» **EXERCISE GOAL**
Search the data below for lines that include the word "typed" and state how many there are, nothing else.

--- DATA FOR THIS TASK Enclosed Below ---

(** * GuardMidia: the client-side data layer

    A shallow embedding of the account directory ([AuthProvider]) and its
    form ([AuthPage]), the media catalog ([MediaProvider]), the catalog view
    ([MediaGrid]), the backup and restore of the catalog as a JSON document,
    the persistent state cell ([useLocalStorage]), the toasts
    ([ToastProvider]), the upload dialog ([UploadModal]) and the tagging of
    images ([generateTagsForImage]), followed by the properties of that
    layer.

    The source is [src/types.ts], and the line numbers below are its lines;
    the tagging is [src/services/geminiService.ts], with its own lines.

    Conventions of the embedding.
    - A React state cell is a value that every operation receives and returns;
      a call reads the state left by the call before it. Where the calls of
      one render matter ([Storage], [AuthPage]), the value that the render
      holds is an argument of its own, and every function of that render
      reads it; [Media.made] has the calls on the catalog through the
      functions of any render.
    - A JavaScript number of the typed catalog (sizes, view counts,
      dimensions, the clock) is an integer, of a size that a double holds
      exactly. The numbers of a JSON text are read as [JSON.parse] reads
      them, to the nearest double ([Json.parse_number]); arithmetic on
      doubles with a fraction is outside the model.
    - A JavaScript string is a [string] of bytes, read as UTF-8 text.
    - What the platform decides ([Date.now], [Math.random],
      [String.prototype.toLowerCase], whether [localStorage] takes an item,
      how a promise of the platform ends, what the tagging service answers)
      is an argument of the operation that reads it.
    - The catalog is an array of [MediaFile] wherever the source types it so.
      [restoreData] and [useLocalStorage] store what [JSON.parse] returned
      without reading it at that type, so they are functions on JSON values,
      and [toJSON] gives the JSON value of a typed record. *)

From Stdlib Require Import ZArith NArith Ascii String List Lia Decimal DecimalString DecimalN.
From Stdlib Require Floats.SpecFloat.
From stdpp Require Import gmap strings list.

--- End of Enclosed DATA FOR THIS TASK ---

» **ANSWER FOR THE TASK**
2